What needs to be done: Reproduce the line containing "can_colon : 58 ∉ d;" and every line after it through the end of the records. Include nothing else.

Stored items

================================

Lemma suffix_loop_true s suffix :
  default false (suffix_loop (loop_fuel suffix) s suffix) = true <-> covers s suffix.
Proof.
  destruct (suffix_loop_spec _ s suffix (length_labels suffix)) as (b & -> & Hb). done.
Qed.

Lemma length_drop_dot name i :
  find_char DOT name = Some i -> (length (drop (S i) name) < length name)%nat.
Proof.
  intros [Hs _]%find_char_Some. apply (f_equal length) in Hs.
  rewrite length_app in Hs. cbn [length] in Hs. lia.
Qed.

(** The same question asked of the label suffixes. *)
Lemma existsb_suffixes s name :
  existsb (in_set s) (suffixes (labels name)) = true <-> covers s name.
Proof.
  remember (length name) as n eqn:Hn. revert name Hn.
  induction (lt_wf n) as [n _ IH]. intros name ->.
  assert (in_set s (labels name) = true <-> name ∈ s) as Hin.
  { unfold in_set. by rewrite join_labels, bool_decide_eq_true. }
  rewrite covers_or, <-Hin. destruct (find_char DOT name) as [i|] eqn:F.
  - rewrite (covers_strictly_dot _ _ _ F), (labels_find _ _ F).
    cbn [suffixes existsb]. rewrite orb_true_iff.
    by rewrite (IH _ (length_drop_dot _ _ F) _ eq_refl).
  - rewrite labels_single by (by apply find_char_None). cbn [suffixes existsb].
    rewrite orb_false_r. split; [auto|]. intros [?|H]; [done|].
    by apply covers_strictly_single in H.
Qed.

(** The names a blocklist is meant to block: those [exact] covers and those
    [wildcard] covers strictly. *)
Definition blocks (bl : Blocklist) (name : rstring) : Prop :=
  covers (exact bl) name \/ covers_strictly (wildcard bl) name.

Lemma is_blocked_blocks bl name : is_blocked bl name = true <-> blocks bl name.
Proof.
  unfold is_blocked, blocks. rewrite <-suffix_loop_true.
  destruct (default false (suffix_loop _ (exact bl) name)); [tauto|].
  case_bool_decide as Hw; cbn [negb].
  { split; [done|]. intros [?|(d & Hd & _)]; [done|]. rewrite Hw in Hd. set_solver. }
  destruct (find_char DOT name) as [i|] eqn:F; cbv zeta.
  - rewrite suffix_loop_true, (covers_strictly_dot _ _ _ F). naive_solver.
  - split; [done|]. intros [?|H]; [done|]. by apply covers_strictly_single in H.
Qed.

Lemma matches_blocks bl name : matches bl name = true <-> blocks bl name.
Proof.
  unfold matches, blocks. rewrite orb_true_iff, existsb_suffixes.
  destruct (find_char DOT name) as [i|] eqn:F.
  - rewrite (labels_find _ _ F). cbn [tail].
    by rewrite existsb_suffixes, (covers_strictly_dot _ _ _ F).
  - rewrite labels_single by (by apply find_char_None).
    pose proof (covers_strictly_single (wildcard bl) _ F). split; [|tauto].
    intros [?|?]; [auto|done].
Qed.

(** ** Normalisation *)

Lemma not_blocked_blocks bl name : is_blocked bl name = false <-> ~ blocks bl name.
Proof. rewrite <-is_blocked_blocks. destruct (is_blocked bl name); split; congruence. Qed.

Section Normalize.
Context `{U : Unicode} {UL : UnicodeLaws U}.

(** An entry [normalize] leaves alone and that fits on a line of its own. *)
Record canonical (d : rstring) : Prop := {
  can_nonempty : d <> [];
  can_trimmed : trimmed d;
  can_lower : Forall is_lower d;
  can_slash : 47 ∉ d;
  can_colon : 58 ∉ d;
  can_line : 10 ∉ d;
  can_dot : last d <> Some DOT;
}.

Lemma cut_at_sub c (d : rstring) :
  match find_char c d with Some idx => take idx d | None => d end ⊆ d.
Proof.
  destruct (find_char c d) as [i|]; [|done].
  intros x [j Hj]%list_elem_of_lookup. apply lookup_take_Some in Hj as [Hj _].
  apply list_elem_of_lookup. eauto.
Qed.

================================

Reply:
  can_colon : 58 ∉ d;
  can_line : 10 ∉ d;
  can_dot : last d <> Some DOT;
}.

Lemma cut_at_sub c (d : rstring) :
  match find_char c d with Some idx => take idx d | None => d end ⊆ d.
Proof.
  destruct (find_char c d) as [i|]; [|done].
  intros x [j Hj]%list_elem_of_lookup. apply lookup_take_Some in Hj as [Hj _].
  apply list_elem_of_lookup. eauto.
Qed.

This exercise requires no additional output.